‘Unexpected’ visa approvals from Canada pushes one Ontario college to cancel admissions of many international students


Hundreds of international students have been informed by Ontario’s Northern College that their admission offers for this coming school year have been revoked.

According to a CBC news article, “some 500 international students recently received an email informing them that their admission offers for this coming school year had been revoked, according to Northern CollegeSome were already in Canada when they were informed their offers had been withdrawn.”

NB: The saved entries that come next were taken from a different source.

(** C9, amended: [upload_json] serialises its dictionary with sorted keys
    and posts the bytes of that text under the name [data.json]: the text
    of a dictionary lists its items by increasing key, each key once, and
    the address returned is the one the store answers for these bytes. So
    two dictionaries that are equal up to the insertion order of their keys
    at every depth, with values equal as JSON values (a boolean is not an
    integer), are sent as the same bytes and get the same answer from the
    store. *)
Theorem upload_json_order_independent (svc : service) (a b : json) :
  wf a = true -> wf b = true -> same_mapping a b = true ->
  json_bytes a = json_bytes b
  /\ upload_json svc a = upload_json svc b
  /\ json_bytes a = encode_utf8 (dumps a)
  /\ (forall d, a = JDict d ->
        dumps a
        = "{" +:+ PyStr.join ", "
                    (map (fun kv => encode_str (fst kv) +:+ ": " +:+ dumps (snd kv))
                         (sort_items d))
              +:+ "}"
        /\ Sorted key_le (sort_items d)
        /\ sort_items d ≡ₚ d)
  /\ (forall cid,
        upload_json svc a = Ok cid
        <-> exists c first rest size,
              post_file svc "/upload" "data.json" (encode_utf8 (dumps a))
              = Reply c (JList (first :: rest))
              /\ (c < 400 \/ 600 <= c)
              /\ subscript first "cid" = Ok cid
              /\ subscript first "size" = Ok size).
Proof.
  intros Ha Hb Hab.
  assert (Hd : dumps a = dumps b) by exact (dumps_same_mapping a b Ha Hb Hab).
  split; [unfold json_bytes; now rewrite Hd|].
  split; [unfold upload_json, json_bytes; now rewrite Hd|].
  split; [reflexivity|]. split.
  - intros d ->. apply wf_dict in Ha as [Hnd _]. split; [|split].
    + now apply dumps_dict_sorted_first.
    + unfold sort_items. apply Sorted_merge_sort; apply _.
    + unfold sort_items. apply merge_sort_Permutation.
  - intros cid. apply upload_json_posts_dumps.
Qed.

Lemma upload_json_order_independent_witness :
  let a := JDict [("schema", JStr "nara-series@v1"); ("nara_naId", JInt 7585787);
                  ("date_range", JDict [("start", JStr "1993"); ("end", JStr "2001")])] in
  let b := JDict [("date_range", JDict [("end", JStr "2001"); ("start", JStr "1993")]);
                  ("nara_naId", JInt 7585787); ("schema", JStr "nara-series@v1")] in
  json_bytes a = json_bytes b
  /\ upload_json digest_store a = upload_json digest_store b.
Proof.
  intros a b.
  destruct (upload_json_order_independent digest_store a b) as (H1 & H2 & _);
    try reflexivity.
  split; [exact H1|exact H2].
Defined.




(** The same call without the parent goes through and posts the
    components and the note. *)
Example create_entity_without_parent :
  create_entity_kw
    (mk_service (fun _ _ body => Reply 201 body) (fun _ _ _ => TransportFailed))
    [("components", JDict [("catalog_record", JStr "bafy")]);
     ("note", JStr "Collection: x")]
  = Ok (JDict [("components", JDict [("catalog_record", JStr "bafy")]);
               ("note", JStr "Collection: x")]).
Proof. reflexivity. Qed.


Lemma error_reply_object d e : error_reply (JDict d) e = Raise e.
Proof. reflexivity. Qed.




(** X9: [upload_json] returns a content address exactly when the service
    answers the multipart post of the sorted-key serialisation with a code
    outside 400..599 and an array whose first element has both a [cid] and
    a [size] field (the size is required although it is dropped); the
    address is that [cid]. Its failures are [RequestException] (transport,
    or a 4xx or 5xx code), [IndexError], [KeyError] or [TypeError]: never
    one of the client's own [ArkeAPIError] family, since [upload_bytes] does
    not go through [_request]. *)
Theorem upload_json_result (svc : service) (data : json) :
  let reply := post_file svc "/upload" "data.json" (encode_utf8 (dumps data)) in
  (forall cid,
     upload_json svc data = Ok cid
     <-> exists c first rest size,
           reply = Reply c (JList (first :: rest))
           /\ (c < 400 \/ 600 <= c)
           /\ subscript first "cid" = Ok cid
           /\ subscript first "size" = Ok size)
  /\ (forall e,
        upload_json svc data = Raise e ->
        e = RequestException \/ e = IndexError \/ e = KeyError \/ e = TypeError)
  /\ (reply = TransportFailed -> upload_json svc data = Raise RequestException)
  /\ (forall c body, reply = Reply c body -> 400 <= c < 600 ->
        upload_json svc data = Raise RequestException).
Proof.
  intros reply. unfold upload_json, upload_bytes, json_bytes. fold reply.
  unfold HashUtils.raise_for_status.
  assert (Hsub : forall j k e, subscript j k = Raise e -> e = KeyError \/ e = TypeError).
  { intros j k e. unfold subscript. repeat case_match; intros; simplify_eq; auto. }
  repeat split.
  - intros H. destruct reply as [|c body]; [discriminate|].
    destruct (Z.leb_spec 400 c), (Z.ltb_spec c 600); simpl in H; try discriminate;
      (destruct body as [| | | |l|]; try discriminate;
       destruct l as [|first rest]; try discriminate;
       destruct (subscript first "cid") as [cid'|] eqn:Hc;
       destruct (subscript first "size") as [size|] eqn:Hs; try discriminate;
       injection H as <-; exists c, first, rest, size; repeat split; auto; lia).
  - intros (c & first & rest & size & -> & Hc & Hcid & Hsize).
    rewrite Hcid, Hsize.
    destruct (Z.leb_spec 400 c), (Z.ltb_spec c 600); simpl; try lia; reflexivity.
  - intros e H. destruct reply as [|c body]; [injection H as <-; auto|].
    destruct ((400 <=? c) && (c <? 600)); [injection H as <-; auto|].
    destruct body as [| | | |l|]; try (injection H as <-; auto 6).
    destruct l as [|first rest]; [injection H as <-; auto|].
    destruct (subscript first "cid") as [cid'|e1] eqn:Hc;
      destruct (subscript first "size") as [size|e2] eqn:Hs; try discriminate;
      injection H as <-.
    + destruct (Hsub _ _ _ Hs); auto.
    + destruct (Hsub _ _ _ Hc); auto.
    + destruct (Hsub _ _ _ Hc); auto.
  - intros ->. reflexivity.
  - intros c body -> Hc.
    destruct (Z.leb_spec 400 c), (Z.ltb_spec c 600); simpl; try lia; reflexivity.
Qed.

End ClientFacts.

Module ImporterFacts.
Import Json Importer Scenarios.

(** Symbolic execution of a method: unfold the monad, split on every
    answer of the world and every test, and clean up. *)
Ltac unfold_monad :=
  unfold update_stats, item, as_str in *;
  unfold bind, ret, raise, catch, get, modify, lift, utcnow,
    api_upload_json, api_get_arke_block, api_create_entity,
    download_and_hash_s3 in *.

Ltac exec := unfold_monad; repeat (case_match; simplify_eq/=); simplify_eq/=.

Lemma extends_refl s : extends s s.
Proof. split; auto. exists []. now rewrite app_nil_r. Qed.

Lemma extends_trans s1 s2 s3 : extends s1 s2 -> extends s2 s3 -> extends s1 s3.
Proof.
  intros [d1 c1 l1 i1 [t1 e1]] [d2 c2 l2 i2 [t2 e2]]. split.
  - congruence.
  - congruence.
  - now transitivity (nara_to_pi s2).
  - intros H. rewrite <- (i1 H). apply i2. now rewrite (i1 H).
  - exists (t1 ++ t2). rewrite e2, e1. now rewrite app_assoc.
Qed.

(** Closing a goal [extends s s'] where [s'] is [s] after explicit updates. *)
Ltac close_extends :=
  split; simpl; auto;
  try (apply insert_subseteq; assumption);
  try congruence;
  try (exists []; now rewrite app_nil_r);
  try (rewrite <- ?app_assoc; eexists; reflexivity).

Lemma import_institution_extends w name d u l s r s' :
  import_institution w name d u l s = (r, s') -> extends s s'.
Proof. unfold import_institution. intros H. exec; close_extends. Qed.

Lemma import_collection_extends w naid title dr fm s r s' :
  import_collection w naid title dr fm s = (r, s') -> extends s s'.
Proof. unfold import_collection. intros H. exec; close_extends. Qed.

Lemma import_series_extends w naid parent title dr cr fm s r s' :
  import_series w naid parent title dr cr fm s = (r, s') -> extends s s'.
Proof. unfold import_series. intros H. exec; close_extends. Qed.

Lemma import_digitalobject_extends w oid parent fn ty url fs pg tx fm s r s' :
  import_digitalobject w oid parent fn ty url fs pg tx fm s = (r, s') ->
  extends s s'.
Proof. unfold import_digitalobject. intros H. exec; close_extends. Qed.

Lemma import_one_object_extends w naid i obj s r s' :
  import_one_object w naid i obj s = (r, s') -> extends s s'.
Proof.
  unfold import_one_object. intros H. unfold_monad.
  repeat (case_match; simplify_eq/=);
    try match goal with
      | H : import_digitalobject _ _ _ _ _ _ _ _ _ _ ?s0 = (_, ?s1) |- _ =>
          apply import_digitalobject_extends in H;
          apply (extends_trans _ _ _ H)
      end;
    close_extends.
Qed.

Lemma import_objects_extends w naid objs : forall i s r s',
  import_objects w naid i objs s = (r, s') -> extends s s'.
Proof.
  induction objs as [|obj rest IH]; intros i s r s' H; simpl in H.
  - unfold ret in H. simplify_eq. apply extends_refl.
  - unfold bind in H at 1.
    destruct (import_one_object w naid i obj s) as [[[]|e] s1] eqn:H1.
    + apply import_one_object_extends in H1. apply IH in H.
      now apply (extends_trans _ _ _ H1).
    + simplify_eq. now apply import_one_object_extends in H1.
Qed.

Lemma import_fileunit_extends w naid ser col title rt objs ar ft pl ot fm s r s' :
  import_fileunit w naid ser col title rt objs ar ft pl ot fm s = (r, s') ->
  extends s s'.
Proof.
  unfold import_fileunit. intros H. unfold_monad.
  repeat (case_match; simplify_eq/=);
    try match goal with
      | H : import_objects _ _ _ _ ?s0 = (_, ?s1) |- _ =>
          apply import_objects_extends in H;
          refine (extends_trans _ _ _ _ H)
      end;
    close_extends.
Qed.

The email from the college was shared by a student in Punjab to CBC. The email states, “Due to overwhelming demand and higher than anticipated visa approval rates, we must take the unfortunate step of withdrawing and refunding your offer of admission to the Fall 2023 intake of Northern College at Pures College. Your full refund will be processed immediately.”

In a statement to CBC Toronto, Northern College said the problem was caused by Canada approving more visas for international students than expected. 

David Francis, director of strategic initiatives for Northern College, said it’s the responsibility of Northern College to estimate how many visas will be approved ahead of each semester. That means the school gives out more acceptance letters than it can accommodate under the assumption that some of the applicants will have their visas denied.

“As we look at program capacities, they are moving targets,” Francis said.  Additionally, Francis said many students apply to multiple schools. As part of its estimations ahead of each semester, Northern College assumes some of the students

they accepted will choose to enrol in different institutions, CBC reported.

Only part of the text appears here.